:: Description of the task ::
Write only the number of lines below in which "Prop" occurs.

:: Source data ::
(** The invariant of the rate limiter: of the times let through, the deque of an
    identity keeps all but those outside the current window. *)
Definition rate_inv (hits : gmap string (list Z)) (now : Z) (l : list (string * Z)) : Prop :=
  forall i, (exists dropped, times i l = dropped ++ default [] (hits !! i) /\
                             Forall (fun t => t <= now - WINDOW_MS) dropped) /\
    forall w, busy w i l <= mount_rate e.

Lemma rate_inv_later hits now now' l : now <= now' -> rate_inv hits now l -> rate_inv hits now' l.
Proof.
  intros Hn Hi i. destruct (Hi i) as [(dropped & E & Hd) Hw]. split; [|done]. exists dropped. split; [done|].
  eapply Forall_impl; [exact Hd|]. cbn. lia.
Qed.

Lemma busy_app w i l t : busy w i (l ++ [(i, t)]) = busy w i l + (if decide (in_window w t) then 1 else 0).
Proof.
  unfold busy. rewrite times_app, decide_True, filter_app, length_app by done. rewrite filter_cons.
  case_decide; cbn; lia.
Qed.

Lemma busy_other w i j l t : j <> i -> busy w i (l ++ [(j, t)]) = busy w i l.
Proof. intros Hj. unfold busy. rewrite times_app, decide_False by done. by rewrite app_nil_r. Qed.

Lemma filter_none {A} (P : A -> Prop) `{forall x, Decision (P x)} l : Forall (fun x => ~ P x) l -> filter P l = [].
Proof. induction 1 as [|x l Hx _ IH]; [done|]. by rewrite filter_cons_False. Qed.

Lemma rate_inv_step i hits now l : rate_inv hits now l ->
  let kept := expire_hits (now - WINDOW_MS) (default [] (hits !! i)) in
  rate_inv (<[i := kept]> hits) now l /\
  (Z.of_nat (length kept) < mount_rate e -> rate_inv (<[i := kept ++ [now]]> hits) now (l ++ [(i, now)])).
Proof.
  intros Hi kept. destruct (Hi i) as [(dropped & E & Hd) Hw].
  destruct (expire_hits_split (now - WINDOW_MS) (default [] (hits !! i))) as (more & E2 & Hm). fold kept in E2.
  assert (Htimes : times i l = (dropped ++ more) ++ kept) by (by rewrite E, E2, app_assoc).
  assert (Hold : Forall (fun t => t <= now - WINDOW_MS) (dropped ++ more)) by (apply Forall_app; done).
  split.
  - intros j. destruct (decide (i = j)) as [<-|Hj]; [rewrite lookup_insert_eq|rewrite lookup_insert_ne by done; apply Hi].
    split; [|done]. exists (dropped ++ more). done.
  - intros Hk j. destruct (decide (i = j)) as [<-|Hj].
    2: { rewrite lookup_insert_ne by done. rewrite times_app, decide_False, app_nil_r by done.
         destruct (Hi j) as [Hj1 Hj2]. split; [done|]. intros w. rewrite busy_other by done. apply Hj2. }
    rewrite lookup_insert_eq. split.
    { exists (dropped ++ more). rewrite times_app, decide_True, Htimes by done. split; [by rewrite <- app_assoc|done]. }
    intros w. rewrite busy_app. case_decide as Hin; [|specialize (Hw w); lia].
    unfold busy. rewrite Htimes, filter_app, length_app.
    rewrite (filter_none (in_window w) (dropped ++ more)).
    + pose proof (length_filter (in_window w) kept). cbn. lia.
    + eapply Forall_impl; [exact Hold|]. cbn. unfold in_window in *. lia.
Qed.
Fixpoint glob_match (gs : list glob) (s : list ascii) : bool :=
  match gs with
  | [] => match s with [] => true | _ => false end
  | Star :: gs =>
      (fix star (s : list ascii) : bool :=
         glob_match gs s || match s with [] => false | _ :: s => star s end) s
  | g :: gs => match s with [] => false | a :: s => glob_one g a && glob_match gs s end
  end.

Definition fnmatchcase (name pattern : string) : bool :=
  let p := String.list_ascii_of_string pattern in glob_match (parse_glob (length p) p) (String.list_ascii_of_string name).

(** [MaterializerPool.allows] *)
Definition allows (p : materializer_pool) (connection_id source_table : string) : bool :=
  if negb (truthy_str connection_id) || negb (bool_decide (connection_id ∈ mp_allowed_connection_ids p)) then false
  else bool_decide (mp_allowed_table_patterns p = [])
       || existsb (fnmatchcase source_table) (mp_allowed_table_patterns p).

(** ** Reading fields *)

Definition residency (detail : string) : exn := PlacementPolicyViolation "residency_policy_violation" detail.
Definition isolation (detail : string) : exn := PlacementPolicyViolation "tenant_isolation_violation" detail.

(** [_optional_text], [_required_text] *)
Definition optional_text (item : dict) (key : string) : res string :=
  match dget item key (JStr "") with
  | JStr s => Ok (strip s)
  | _ => Err (ValueError (fmt ["placement field "; quoted key; " must be a string"]))
  end.
Definition required_text (item : dict) (key : string) : res string :=
  value ← optional_text item key;
  if negb (truthy_str value) then Err (ValueError (fmt ["placement field "; quoted key; " must be non-empty"])) else Ok value.

(** [list(dict.fromkeys(...))]: the first of equal entries stays *)
Fixpoint unique (seen : list string) (l : list string) : list string :=
  match l with
  | [] => []
  | x :: l => if bool_decide (x ∈ seen) then unique seen l else x :: unique (x :: seen) l
  end.

Definition text_entry (v : json) : option string :=
  match v with JStr s => if truthy_str (strip s) then Some (strip s) else None | _ => None end.

(** [_text_list] *)
Definition text_list (item : dict) (key : string) (required : bool) : res (list string) :=
  match dget item key (if required then JNull else JList []) with
  | JList l =>
      match mapM text_entry l with
      | Some entries => Ok (unique [] entries)
      | None => Err (ValueError (fmt ["placement field "; quoted key; " must be a list of strings"]))
      end
  | _ => Err (ValueError (fmt ["placement field "; quoted key; " must be a list of strings"]))
  end.

(** [_positive_limit] *)
Definition positive_limit (v : json) (scope field : string) : res (option Z) :=
  match v with
  | JNull => Ok None
  | JInt z => if z <? 1 then Err (ValueError (fmt [scope; " "; field; " must be a positive integer"])) else Ok (Some z)
  | _ => Err (ValueError (fmt [scope; " "; field; " must be a positive integer"]))
  end.

(** [[A-Za-z0-9][A-Za-z0-9._:-]{0,63}] *)
Definition tenant_format (s : string) : bool :=
  match s with
  | String a s =>
      is_alnum a
      && str_forallb (fun c => is_alnum c || Ascii.eqb c "." || Ascii.eqb c "_" || Ascii.eqb c ":" || Ascii.eqb c "-") s
      && (Z.of_nat (String.length s) <=? 63)
  | EmptyString => false
  end.

(** [_tenant_id] *)
Definition tenant_id_of (item : json) (required : bool) (scope : string) (tenants : gset string) : res string :=
  let '(value, is_dict) := match item with JObj d => (dget d "tenant_id" (JStr ""), true) | v => (v, false) end in
  match value with
  | JStr s =>
      let tenant_id := strip s in
      if required && negb (truthy_str tenant_id) then Err (isolation (fmt [scope; " must belong to one configured tenant"]))
      else if truthy_str tenant_id && negb (tenant_format tenant_id)
      then Err (ValueError (fmt [scope; " tenant_id has an invalid format"]))
      else if truthy_str tenant_id && negb (bool_decide (tenants = ∅)) && negb (bool_decide (tenant_id ∈ tenants))
      then Err (isolation (fmt [scope; " references unknown tenant "; quoted tenant_id]))
      else if is_dict && truthy_str tenant_id && bool_decide (tenants = ∅)
      then Err (isolation (fmt [scope; " requires a top-level tenants declaration"]))
      else Ok tenant_id
  | _ => Err (ValueError (fmt [scope; " tenant_id must be a string"]))
  end.

(** ** Agent versions *)

Definition is_digit (a : ascii) : bool := match digit_value a with Some _ => true | None => false end.
Definition all_digits (s : string) : bool := truthy_str s && str_forallb is_digit s.
(** [str(int(s))] of digits *)
Definition plain_int (s : string) : string := pretty (default 0 (digits_value 0 s)).

(** [_release_line] *)
Definition release_line (v : json) (field : string) : res string :=
  let bad := Err (ValueError (fmt ["agent_versions "; field; " must use major.minor"])) in
  match v with
  | JStr s =>
      match partition "." (strip s) with
      | Some (major, minor) =>
          if all_digits major && all_digits minor then Ok (fmt [plain_int major; "."; plain_int minor]) else bad
      | None => bad
      end
  | _ => bad
  end.

Definition nonblank_text (v : json) : bool := match v with JStr s => truthy_str (strip s) | _ => false end.

Definition version_ring (supported : gset string) (ring : string * json) : res (string * gset string) :=
  match ring.2 with
  | JList (r :: rs) =>
      if negb (truthy_str (strip ring.1))
      then Err (ValueError "agent_versions ring definitions must be non-empty lists")
      else
        releases ← res_map (fun v => release_line v (fmt ["ring "; quoted ring.1])) (r :: rs);
        let normalized : gset string := list_to_set releases in
        if negb (bool_decide (normalized ⊆ supported))
        then Err (ValueError (fmt ["agent_versions ring "; quoted ring.1; " includes a release outside N/N-1"]))
        else Ok (strip ring.1, normalized)
  | _ => Err (ValueError "agent_versions ring definitions must be non-empty lists")
  end.

(** [_agent_version_policy] *)
Definition make_version_policy (raw : json) : res (option agent_version_policy) :=
  if bool_decide (raw = JNull) || bool_decide (raw = JObj ∅) then Ok None
  else match raw with
  | JObj d =>
      if negb (bool_decide (dom d = list_to_set ["current"; "previous"; "rings"; "rollout_order"] :> gset string))
      then Err (ValueError "agent_versions requires current, previous, rings and rollout_order")
      else
        current ← release_line (dget d "current" JNull) "current";
        previous ← release_line (dget d "previous" JNull) "previous";
        if String.eqb current previous then Err (ValueError "agent_versions current and previous must differ")
        else match dget d "rings" JNull, dget d "rollout_order" JNull with
        | JObj rings, JList order =>
            if bool_decide (rings = ∅) || negb (forallb nonblank_text order)
            then Err (ValueError "agent_versions requires non-empty rings and rollout_order")
            else
              order ← res_map (fun v => s ← py_str v; Ok (strip s)) order;
              if negb (bool_decide (NoDup order)) || negb (bool_decide (list_to_set order = dom rings :> gset string))
              then Err (ValueError "agent_versions rollout_order must list every ring exactly once")
              else
                rings ← res_map (version_ring {[current; previous]}) (map_to_list rings);
                Ok (Some (AgentVersionPolicy current previous order (list_to_map rings)))
        | _, _ => Err (ValueError "agent_versions requires non-empty rings and rollout_order")
        end
  | _ => Err (ValueError "agent_versions requires current, previous, rings and rollout_order")
  end.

:: Your solution ::
2